Provided data ->
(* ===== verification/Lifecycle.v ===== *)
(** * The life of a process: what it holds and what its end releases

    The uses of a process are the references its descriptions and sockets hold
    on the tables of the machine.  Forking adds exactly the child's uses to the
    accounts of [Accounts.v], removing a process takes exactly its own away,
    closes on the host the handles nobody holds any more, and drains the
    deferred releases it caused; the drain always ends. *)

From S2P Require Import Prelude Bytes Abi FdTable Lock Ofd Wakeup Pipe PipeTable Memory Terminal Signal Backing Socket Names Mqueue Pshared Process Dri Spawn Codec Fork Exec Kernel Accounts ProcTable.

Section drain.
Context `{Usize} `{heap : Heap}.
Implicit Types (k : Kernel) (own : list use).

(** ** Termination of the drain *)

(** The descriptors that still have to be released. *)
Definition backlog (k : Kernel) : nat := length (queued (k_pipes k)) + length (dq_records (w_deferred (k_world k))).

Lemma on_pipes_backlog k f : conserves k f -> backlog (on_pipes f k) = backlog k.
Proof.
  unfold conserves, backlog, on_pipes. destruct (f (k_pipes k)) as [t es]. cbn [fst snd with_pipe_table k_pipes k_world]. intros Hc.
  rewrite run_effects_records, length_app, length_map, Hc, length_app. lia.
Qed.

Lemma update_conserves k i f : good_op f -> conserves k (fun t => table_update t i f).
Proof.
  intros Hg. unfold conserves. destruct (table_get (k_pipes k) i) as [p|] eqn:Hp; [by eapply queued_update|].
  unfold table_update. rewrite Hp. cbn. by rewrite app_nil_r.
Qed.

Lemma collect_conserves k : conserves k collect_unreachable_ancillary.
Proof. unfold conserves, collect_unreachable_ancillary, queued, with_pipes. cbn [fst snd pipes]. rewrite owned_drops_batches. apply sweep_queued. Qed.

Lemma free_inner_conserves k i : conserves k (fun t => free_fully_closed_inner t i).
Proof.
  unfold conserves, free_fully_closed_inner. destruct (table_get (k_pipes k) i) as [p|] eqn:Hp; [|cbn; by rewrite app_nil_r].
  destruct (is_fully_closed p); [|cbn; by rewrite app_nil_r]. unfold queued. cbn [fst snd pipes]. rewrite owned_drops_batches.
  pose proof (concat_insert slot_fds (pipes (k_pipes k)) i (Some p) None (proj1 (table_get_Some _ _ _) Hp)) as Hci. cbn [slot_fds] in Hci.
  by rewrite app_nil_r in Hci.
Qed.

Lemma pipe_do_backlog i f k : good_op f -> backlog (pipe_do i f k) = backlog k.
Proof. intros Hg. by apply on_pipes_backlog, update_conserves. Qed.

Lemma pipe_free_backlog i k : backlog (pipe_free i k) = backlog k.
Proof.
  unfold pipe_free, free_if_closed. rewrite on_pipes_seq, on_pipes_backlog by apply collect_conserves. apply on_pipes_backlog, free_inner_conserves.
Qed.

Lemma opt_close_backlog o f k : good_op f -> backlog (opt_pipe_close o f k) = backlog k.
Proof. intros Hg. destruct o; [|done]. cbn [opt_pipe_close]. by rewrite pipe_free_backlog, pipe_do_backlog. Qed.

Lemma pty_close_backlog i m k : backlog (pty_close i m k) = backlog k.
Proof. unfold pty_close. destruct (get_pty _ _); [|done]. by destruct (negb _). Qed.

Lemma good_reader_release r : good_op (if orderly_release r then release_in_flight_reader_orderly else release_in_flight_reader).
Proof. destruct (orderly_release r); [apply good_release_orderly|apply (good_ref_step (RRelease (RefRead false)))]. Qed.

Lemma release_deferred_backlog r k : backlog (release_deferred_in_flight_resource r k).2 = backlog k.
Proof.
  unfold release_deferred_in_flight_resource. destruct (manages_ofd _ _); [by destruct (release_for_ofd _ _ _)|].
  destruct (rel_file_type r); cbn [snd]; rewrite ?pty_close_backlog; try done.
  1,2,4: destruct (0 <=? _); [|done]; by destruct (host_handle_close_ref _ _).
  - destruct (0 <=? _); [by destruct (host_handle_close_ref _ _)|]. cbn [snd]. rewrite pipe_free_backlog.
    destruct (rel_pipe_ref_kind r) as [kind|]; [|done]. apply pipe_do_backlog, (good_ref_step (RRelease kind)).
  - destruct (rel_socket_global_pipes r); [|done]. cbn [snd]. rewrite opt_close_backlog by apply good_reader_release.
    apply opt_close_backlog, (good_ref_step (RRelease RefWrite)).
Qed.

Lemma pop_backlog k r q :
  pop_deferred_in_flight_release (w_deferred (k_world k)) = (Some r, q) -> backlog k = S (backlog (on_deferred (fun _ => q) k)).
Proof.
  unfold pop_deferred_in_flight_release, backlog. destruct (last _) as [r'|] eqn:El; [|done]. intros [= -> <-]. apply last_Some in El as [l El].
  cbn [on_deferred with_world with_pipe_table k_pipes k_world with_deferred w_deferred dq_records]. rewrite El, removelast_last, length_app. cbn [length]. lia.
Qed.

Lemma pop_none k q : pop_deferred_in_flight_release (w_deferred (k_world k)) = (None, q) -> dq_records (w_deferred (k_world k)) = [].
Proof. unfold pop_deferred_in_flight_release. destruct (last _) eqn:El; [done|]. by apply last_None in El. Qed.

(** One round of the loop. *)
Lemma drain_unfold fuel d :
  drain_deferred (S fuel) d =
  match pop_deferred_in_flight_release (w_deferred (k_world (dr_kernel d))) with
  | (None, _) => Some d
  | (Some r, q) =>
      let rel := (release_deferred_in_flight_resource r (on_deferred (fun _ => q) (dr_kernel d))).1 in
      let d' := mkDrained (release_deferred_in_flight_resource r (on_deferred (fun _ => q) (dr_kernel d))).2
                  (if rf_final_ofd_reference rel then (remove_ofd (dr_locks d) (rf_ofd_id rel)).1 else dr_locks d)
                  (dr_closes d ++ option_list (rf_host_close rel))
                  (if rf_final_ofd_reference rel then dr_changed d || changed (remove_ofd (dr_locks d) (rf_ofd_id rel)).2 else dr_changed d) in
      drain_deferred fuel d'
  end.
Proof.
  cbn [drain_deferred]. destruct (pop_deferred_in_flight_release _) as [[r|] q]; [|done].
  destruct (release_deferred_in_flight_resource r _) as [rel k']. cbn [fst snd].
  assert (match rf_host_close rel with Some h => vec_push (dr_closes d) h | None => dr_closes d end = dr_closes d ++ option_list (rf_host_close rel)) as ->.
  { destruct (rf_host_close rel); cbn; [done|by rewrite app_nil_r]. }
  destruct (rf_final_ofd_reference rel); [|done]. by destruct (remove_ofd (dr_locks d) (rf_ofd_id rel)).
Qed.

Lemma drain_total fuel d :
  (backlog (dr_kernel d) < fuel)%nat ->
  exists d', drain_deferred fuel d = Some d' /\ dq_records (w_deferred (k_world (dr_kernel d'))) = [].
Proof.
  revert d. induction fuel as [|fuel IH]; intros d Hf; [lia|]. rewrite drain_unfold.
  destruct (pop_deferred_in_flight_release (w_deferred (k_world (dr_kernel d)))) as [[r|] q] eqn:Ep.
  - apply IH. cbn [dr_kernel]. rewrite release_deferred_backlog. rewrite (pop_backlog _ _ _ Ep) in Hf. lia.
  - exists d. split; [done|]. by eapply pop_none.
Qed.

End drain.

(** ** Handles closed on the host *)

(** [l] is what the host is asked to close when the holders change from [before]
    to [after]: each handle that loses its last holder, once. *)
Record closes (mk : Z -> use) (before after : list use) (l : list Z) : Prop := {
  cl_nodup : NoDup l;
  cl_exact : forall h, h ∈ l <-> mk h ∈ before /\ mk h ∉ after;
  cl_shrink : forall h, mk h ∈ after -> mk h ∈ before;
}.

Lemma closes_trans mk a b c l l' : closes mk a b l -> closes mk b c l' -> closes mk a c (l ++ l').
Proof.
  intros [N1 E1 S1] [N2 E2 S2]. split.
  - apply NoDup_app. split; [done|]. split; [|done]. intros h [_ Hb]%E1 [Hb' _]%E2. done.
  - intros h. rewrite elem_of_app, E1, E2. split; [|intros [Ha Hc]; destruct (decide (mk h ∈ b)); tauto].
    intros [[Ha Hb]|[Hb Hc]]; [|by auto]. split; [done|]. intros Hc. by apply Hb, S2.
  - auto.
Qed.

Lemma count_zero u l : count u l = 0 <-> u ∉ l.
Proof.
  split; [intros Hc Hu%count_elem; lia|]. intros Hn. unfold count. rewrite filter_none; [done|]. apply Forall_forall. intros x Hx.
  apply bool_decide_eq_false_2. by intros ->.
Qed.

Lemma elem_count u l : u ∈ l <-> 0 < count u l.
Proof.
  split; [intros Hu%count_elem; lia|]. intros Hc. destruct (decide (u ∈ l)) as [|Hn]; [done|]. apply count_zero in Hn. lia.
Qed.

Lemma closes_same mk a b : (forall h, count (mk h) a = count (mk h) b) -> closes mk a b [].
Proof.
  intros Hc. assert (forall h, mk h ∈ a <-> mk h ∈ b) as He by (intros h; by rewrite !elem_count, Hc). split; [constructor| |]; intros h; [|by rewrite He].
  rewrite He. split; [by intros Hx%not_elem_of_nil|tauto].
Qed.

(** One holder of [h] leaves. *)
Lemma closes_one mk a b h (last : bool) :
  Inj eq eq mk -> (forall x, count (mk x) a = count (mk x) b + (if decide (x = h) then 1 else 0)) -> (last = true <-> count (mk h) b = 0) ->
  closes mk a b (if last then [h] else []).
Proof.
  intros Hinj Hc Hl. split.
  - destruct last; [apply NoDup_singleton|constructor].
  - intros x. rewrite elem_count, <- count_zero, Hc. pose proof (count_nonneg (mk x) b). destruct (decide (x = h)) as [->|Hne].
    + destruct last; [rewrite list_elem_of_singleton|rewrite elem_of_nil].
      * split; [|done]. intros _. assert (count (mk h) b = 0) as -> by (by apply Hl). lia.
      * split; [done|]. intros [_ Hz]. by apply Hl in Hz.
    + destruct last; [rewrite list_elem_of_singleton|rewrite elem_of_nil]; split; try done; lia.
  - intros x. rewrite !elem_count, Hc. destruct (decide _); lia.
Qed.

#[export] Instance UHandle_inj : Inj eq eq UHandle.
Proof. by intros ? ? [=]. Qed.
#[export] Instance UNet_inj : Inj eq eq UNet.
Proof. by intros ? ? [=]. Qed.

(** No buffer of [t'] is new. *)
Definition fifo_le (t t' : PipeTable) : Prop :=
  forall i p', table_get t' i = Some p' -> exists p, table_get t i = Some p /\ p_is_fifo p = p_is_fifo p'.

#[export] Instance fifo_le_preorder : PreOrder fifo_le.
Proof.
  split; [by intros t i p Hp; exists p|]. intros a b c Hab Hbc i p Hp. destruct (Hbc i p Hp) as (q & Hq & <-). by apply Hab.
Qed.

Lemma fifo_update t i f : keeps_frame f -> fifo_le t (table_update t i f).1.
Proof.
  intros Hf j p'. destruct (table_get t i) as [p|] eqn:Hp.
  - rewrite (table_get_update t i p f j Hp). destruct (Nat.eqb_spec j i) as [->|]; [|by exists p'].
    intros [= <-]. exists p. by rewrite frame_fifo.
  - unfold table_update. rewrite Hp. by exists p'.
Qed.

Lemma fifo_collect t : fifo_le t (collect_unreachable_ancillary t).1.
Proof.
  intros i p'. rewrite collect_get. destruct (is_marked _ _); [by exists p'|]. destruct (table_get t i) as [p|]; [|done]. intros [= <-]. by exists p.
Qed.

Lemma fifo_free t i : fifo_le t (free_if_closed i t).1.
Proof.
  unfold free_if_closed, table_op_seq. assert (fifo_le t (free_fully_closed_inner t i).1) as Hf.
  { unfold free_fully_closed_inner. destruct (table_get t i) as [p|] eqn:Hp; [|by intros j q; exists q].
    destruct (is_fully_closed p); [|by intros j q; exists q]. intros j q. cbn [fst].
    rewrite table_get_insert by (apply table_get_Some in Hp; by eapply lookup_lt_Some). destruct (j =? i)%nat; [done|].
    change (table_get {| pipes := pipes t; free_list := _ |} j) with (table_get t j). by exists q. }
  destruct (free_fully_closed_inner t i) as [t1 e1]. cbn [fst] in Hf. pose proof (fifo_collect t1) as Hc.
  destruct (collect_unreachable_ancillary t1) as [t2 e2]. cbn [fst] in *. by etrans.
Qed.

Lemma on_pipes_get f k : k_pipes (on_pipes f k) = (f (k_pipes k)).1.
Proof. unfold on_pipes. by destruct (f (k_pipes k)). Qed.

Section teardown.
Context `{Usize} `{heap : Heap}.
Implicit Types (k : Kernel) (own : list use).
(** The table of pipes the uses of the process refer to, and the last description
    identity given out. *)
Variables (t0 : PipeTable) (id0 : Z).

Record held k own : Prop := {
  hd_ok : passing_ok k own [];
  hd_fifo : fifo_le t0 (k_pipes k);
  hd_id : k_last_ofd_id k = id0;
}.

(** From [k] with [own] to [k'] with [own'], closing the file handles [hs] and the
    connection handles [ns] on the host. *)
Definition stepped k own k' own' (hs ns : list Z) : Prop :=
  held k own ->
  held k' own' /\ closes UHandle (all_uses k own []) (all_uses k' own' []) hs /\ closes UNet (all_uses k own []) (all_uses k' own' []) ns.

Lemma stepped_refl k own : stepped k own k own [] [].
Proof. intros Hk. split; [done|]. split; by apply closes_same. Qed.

What to produce ->
From the entries, report every line in which the string "eapply" occurs.

Solution to the problem ->
  intros Hg. unfold conserves. destruct (table_get (k_pipes k) i) as [p|] eqn:Hp; [by eapply queued_update|].
  - exists d. split; [done|]. by eapply pop_none.
    rewrite table_get_insert by (apply table_get_Some in Hp; by eapply lookup_lt_Some). destruct (j =? i)%nat; [done|].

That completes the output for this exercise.